‘Mo!’ whispered Meggie. ‘You’ve got to tell Dustfinger! You’ve got to tell him he can’t go back.’
But Mo shook his head. ‘He won’t want to listen, I promise you. I’ve tried more than a dozen times. Perhaps it wouldn’t be a bad idea to bring him together with Fenoglio after all. He might well be more likely to believe his creator than me.’ With a sigh, he brushed a few cake crumbs off Fenoglio’s kitchen table. ‘There was a picture in Inkheart,’ he murmured, raising the palm of his hand over the table-top as if to conjure up the picture itself. ‘It showed a group of women standing under an arched gateway, in splendid clothes as if they were going to a party. One of them had hair as fair as your mother’s. You can’t see the woman’s face in the picture, she has her back turned, but I always imagined it was her. Crazy, isn’t it?’
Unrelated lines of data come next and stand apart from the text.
Lemma length_dirents k files : Forall good_file files -> length (dirents k files) = (16 * length files)%nat /\ Forall is_byte (dirents k files).
Proof.
  revert k. induction files as [|f files IH]; intros k Hg; [done|]. apply list.Forall_cons in Hg as [Hf Hg]. cbn [dirents length]. destruct (IH (S k) Hg) as [H1 H2].
  destruct (dirent_ok (inum_of k) (short f)) as [H3 H4]; [apply short_bytes, Hf|]. rewrite length_app, H1, H3. split; [lia|]. by apply Forall_app.
Qed.

Lemma len_cost_mono c c' : (length c <= length c')%nat -> len_cost c <= len_cost c'.
Proof. intros Hl. apply cost_mono, ceil_mono. lia. Qed.

Lemma len_cost_pos c : 0 <= len_cost c.
Proof. unfold len_cost, cost. assert (0 <= ceil (Z.of_nat (length c))) by (apply Z.div_pos; lia). destruct (_ <? _); lia. Qed.

Lemma needs_pos l : 0 <= needs l.
Proof. induction l as [|f l IH]; cbn; [lia|]. change (foldr _ 0 l) with (needs l). pose proof (len_cost_pos f.2). lia. Qed.

(** ** The bitmap *)

Lemma set_bits_spec n : Z.of_nat n <= 8192 ->
  length (set_bits (Z.of_nat n)) = Z.to_nat BSIZE /\ Forall is_byte (set_bits (Z.of_nat n)) /\
  forall k, 0 <= k < 8192 -> bit_free (set_bits (Z.of_nat n)) k = negb (k <? Z.of_nat n).
Proof.
  induction n as [|n IH]; intros Hn.
  - change (set_bits (Z.of_nat 0)) with zero_block. destruct zero_block_ok as [Z1 Z2]. split; [done|]. split; [done|]. intros k Hk. unfold bit_free, bit_byte, zero_block. rewrite (proj2 (Z.ltb_ge _ _)) by lia.
    destruct (lookup _ _) as [x|] eqn:E; [apply lookup_replicate in E as [-> _]|]; done.
  - destruct (IH ltac:(lia)) as (I1 & I2 & I3). assert (E : set_bits (Z.of_nat (S n)) = bit_set (set_bits (Z.of_nat n)) (Z.of_nat n)).
    { unfold set_bits. by rewrite seqZ_S, foldl_app. }
    rewrite E. split; [unfold bit_set; by rewrite length_insert|]. split; [by apply bit_set_bytes|]. intros k Hk. rewrite bit_set_free; [|rewrite I1; change BSIZE with 1024; lia|lia]. case_decide as Ek.
    + subst. by rewrite (proj2 (Z.ltb_lt _ _)) by lia.
    + rewrite I3 by done. f_equal. destruct (Z.ltb_spec k (Z.of_nat n)), (Z.ltb_spec k (Z.of_nat (S n))); lia || done.
Qed.

Section Main.
Variable io_error : Z -> bool.
Hypothesis Hio : forall b, 0 <= b < FSSIZE -> io_error b = false.

(** The pieces of one file go to its end. *)
Lemma wp_pieces s l t c pieces (Q : unit -> mkfs -> Prop) : holds s (l ++ [(t, c)]) -> Forall (Forall is_byte) pieces -> Z.of_nat (length (c ++ concat pieces)) <= MAXFILE * BSIZE ->
  nmeta + needs (l ++ [(t, c ++ concat pieces)]) <= FSSIZE -> (forall s', holds s' (l ++ [(t, c ++ concat pieces)]) -> Q tt s') ->
  wp (foldr (fun piece rest => iappend io_error (inum_of (length l)) piece ;; rest) (ret tt) pieces) s Q.
Proof.
  revert s c. induction pieces as [|p pieces IH]; intros s c Hh Hb Hm Hr HQ.
  { cbn in *. wp_step. apply HQ. by rewrite app_nil_r. }
  apply list.Forall_cons in Hb as [Hp Hb]. cbn [foldr concat] in *. rewrite app_assoc in Hm, Hr, HQ.
  assert (Hl : (l ++ [(t, c)]) !! length l = Some (t, c)) by (by apply list_lookup_middle).
  assert (Ei : forall x : Z * list Z, <[length l := x]> (l ++ [(t, c)]) = l ++ [x]) by (intros x; rewrite insert_app_r_alt by done; by rewrite Nat.sub_diag).
  wp_step. eapply (wp_append io_error Hio s _ (length l) t c p); [exact Hh|exact Hl|done| | |].
  - rewrite !length_app in Hm. lia.
  - rewrite Ei. rewrite !needs_app in *. cbn in *. pose proof (len_cost_mono (c ++ p) ((c ++ p) ++ concat pieces)) as Hc. specialize (Hc ltac:(rewrite !length_app; lia)). lia.
  - intros s' Hs'. rewrite Ei in Hs'. by apply (IH s' (c ++ p)).
Qed.

Lemma wp_add_file s rc l f (Q : unit -> mkfs -> Prop) : let d := dirent_bytes (inum_of (S (length l))) (short f) in
  holds s ((T_DIR, rc) :: l) -> good_file f -> Z.of_nat (length l) + 2 < NINODES -> Z.of_nat (length rc) + 16 <= MAXFILE * BSIZE ->
  nmeta + needs ((T_DIR, rc ++ d) :: l ++ [(T_FILE, contents f)]) <= FSSIZE ->
  (forall s', holds s' ((T_DIR, rc ++ d) :: l ++ [(T_FILE, contents f)]) -> Q tt s') ->
  wp (add_file io_error ROOTINO f.1 (Some f.2)) s Q.
Proof.
  intros d Hh (Hb & Hs & Hp & Hm) Hn Hr Hroom HQ. unfold add_file. rewrite bool_decide_eq_false_2 by done. wp_step. eapply (wp_ialloc io_error Hio); [exact Hh|done|cbn [length]; lia|]. intros s1 H1. cbn [length app] in *.
  assert (Ex : xshort (inum_of (S (length l))) = inum_of (S (length l))).
  { unfold xshort. rewrite le_val_le_bytes. apply Z.mod_small. unfold inum_of. change NINODES with 200 in *. change (256 ^ Z.of_nat 2) with 65536. lia. }
  rewrite Ex. fold (short f). fold d. destruct (dirent_ok (inum_of (S (length l))) (short f)) as [D1 D2]; [by apply short_bytes|]. fold d in D1, D2.
  wp_step. change ROOTINO with (inum_of 0). eapply (wp_append io_error Hio s1 _ 0 T_DIR rc d); [exact H1|done|done|rewrite D1; lia| |].
  - cbn. change (foldr _ 0 (l ++ [(T_FILE, [])])) with (needs (l ++ [(T_FILE, [])])). cbn in Hroom. change (foldr _ 0 (l ++ [(T_FILE, contents f)])) with (needs (l ++ [(T_FILE, contents f)])) in Hroom.
    rewrite needs_app in *. cbn in *. pose proof (len_cost_pos (contents f)). change (len_cost []) with 0. lia.
  - intros s2 H2. cbn [insert list_insert] in H2. change (S (length l)) with (length ((T_DIR, rc ++ d) :: l)).
    apply (wp_pieces s2 ((T_DIR, rc ++ d) :: l) T_FILE [] f.2); [exact H2|done|done|exact Hroom|]. intros s3 H3. by apply HQ.
Qed.

(** All the files of the command line. *)
Lemma wp_files s rc l files (Q : unit -> mkfs -> Prop) : holds s ((T_DIR, rc) :: l) -> Forall good_file files -> Z.of_nat (length l) + Z.of_nat (length files) + 1 < NINODES ->
  Z.of_nat (length rc) + 16 * Z.of_nat (length files) <= MAXFILE * BSIZE ->
  nmeta + needs ((T_DIR, rc ++ dirents (S (length l)) files) :: l ++ file_list files) <= FSSIZE ->
  (forall s', holds s' ((T_DIR, rc ++ dirents (S (length l)) files) :: l ++ file_list files) -> Q tt s') ->
  wp (foldr (fun f rest => add_file io_error ROOTINO (fst f) (snd f) ;; rest) (ret tt) (map (fun f => (f.1, Some f.2)) files)) s Q.
Proof.
  revert s rc l. induction files as [|f files IH]; intros s rc l Hh Hg Hn Hm Hr HQ.
  { cbn in *. wp_step. apply HQ. by rewrite !app_nil_r. }
  apply list.Forall_cons in Hg as [Hf Hg]. cbn [map foldr dirents file_list length fst snd] in *. remember (dirent_bytes (inum_of (S (length l))) (short f)) as d eqn:Ed.
  assert (Hd : length d = 16%nat) by (rewrite Ed; apply dirent_ok, short_bytes, Hf). rewrite app_assoc in Hr, HQ.
  change (l ++ (T_FILE, contents f) :: map _ files) with (l ++ [(T_FILE, contents f)] ++ file_list files) in Hr, HQ. rewrite app_assoc in Hr, HQ.
  wp_step. apply (wp_add_file s rc l f); [done|done|lia|lia| |].
  - rewrite <- Ed. cbn in *. change (foldr _ 0 (l ++ [(T_FILE, contents f)])) with (needs (l ++ [(T_FILE, contents f)])). change (foldr _ 0 ((l ++ [(T_FILE, contents f)]) ++ file_list files)) with (needs ((l ++ [(T_FILE, contents f)]) ++ file_list files)) in Hr.
    rewrite (needs_app (l ++ _)) in Hr. pose proof (needs_pos (file_list files)). pose proof (len_cost_mono (rc ++ d) ((rc ++ d) ++ dirents (S (S (length l))) files)) as Hc. specialize (Hc ltac:(rewrite !length_app; lia)). lia.
  - rewrite <- Ed. intros s1 H1. assert (El : length (l ++ [(T_FILE, contents f)]) = S (length l)) by (rewrite length_app; cbn; lia).
    apply (IH s1 (rc ++ d) (l ++ [(T_FILE, contents f)])); [done|done|rewrite El; lia|rewrite length_app, Hd; lia|by rewrite El|by rewrite El].
Qed.
(** ** The start of main() *)

Lemma wp_zero_image (Q : unit -> mkfs -> Prop) : Q tt (mkMkfs (replicate (Z.to_nat FSSIZE) zero_block) 1 nmeta the_super) ->
  wp (for_range (Z.to_nat FSSIZE) 0 (fun i => wsect io_error i zero_block)) (mkMkfs [] 1 nmeta the_super) Q.
Proof.
  intros HQ. eapply wp_mono; [apply (wp_for_range (fun i s => s = mkMkfs (replicate (Z.to_nat i) zero_block) 1 nmeta the_super)); [done|]|].
  - intros i s Hi ->. unfold wsect. rewrite Hio by lia. wp_step. unfold set_img. cbn [fs_img freeinode freeblock fs_sb]. f_equal. unfold put_sector. rewrite length_replicate.
    rewrite decide_False by lia. rewrite Nat.sub_diag. cbn [replicate app]. replace (Z.to_nat (i + 1)) with (Z.to_nat i + 1)%nat by lia. by rewrite replicate_add.
  - intros [] s' Hs. replace (0 + Z.of_nat (Z.to_nat FSSIZE)) with FSSIZE in Hs by done. by rewrite Hs.
Qed.

Lemma zero_image_blk b : blk_of (replicate (Z.to_nat FSSIZE) zero_block) b = zero_block.
Proof. unfold blk_of. destruct (lookup _ _) as [d|] eqn:E; [|done]. apply lookup_replicate in E as [-> _]. done. Qed.

Lemma zero_image_ok : img_ok (replicate (Z.to_nat FSSIZE) zero_block).
Proof. split; [apply length_replicate|]. apply Forall_replicate. apply zero_block_ok. Qed.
Meggie placed her hand on his. ‘Mo, promise you won’t go back to the village!’ she said. ‘Please! Promise me you won’t try to get the book back.’
The second hand on Fenoglio’s kitchen clock was dividing time into painfully small segments.
At last Mo answered. ‘I promise,’ he said.
‘Look at me and say it!’
He did. ‘I promise!’ he repeated. ‘There’s just one more thing I want to discuss with Fenoglio, and then we’ll go home and forget about the book. Happy now?’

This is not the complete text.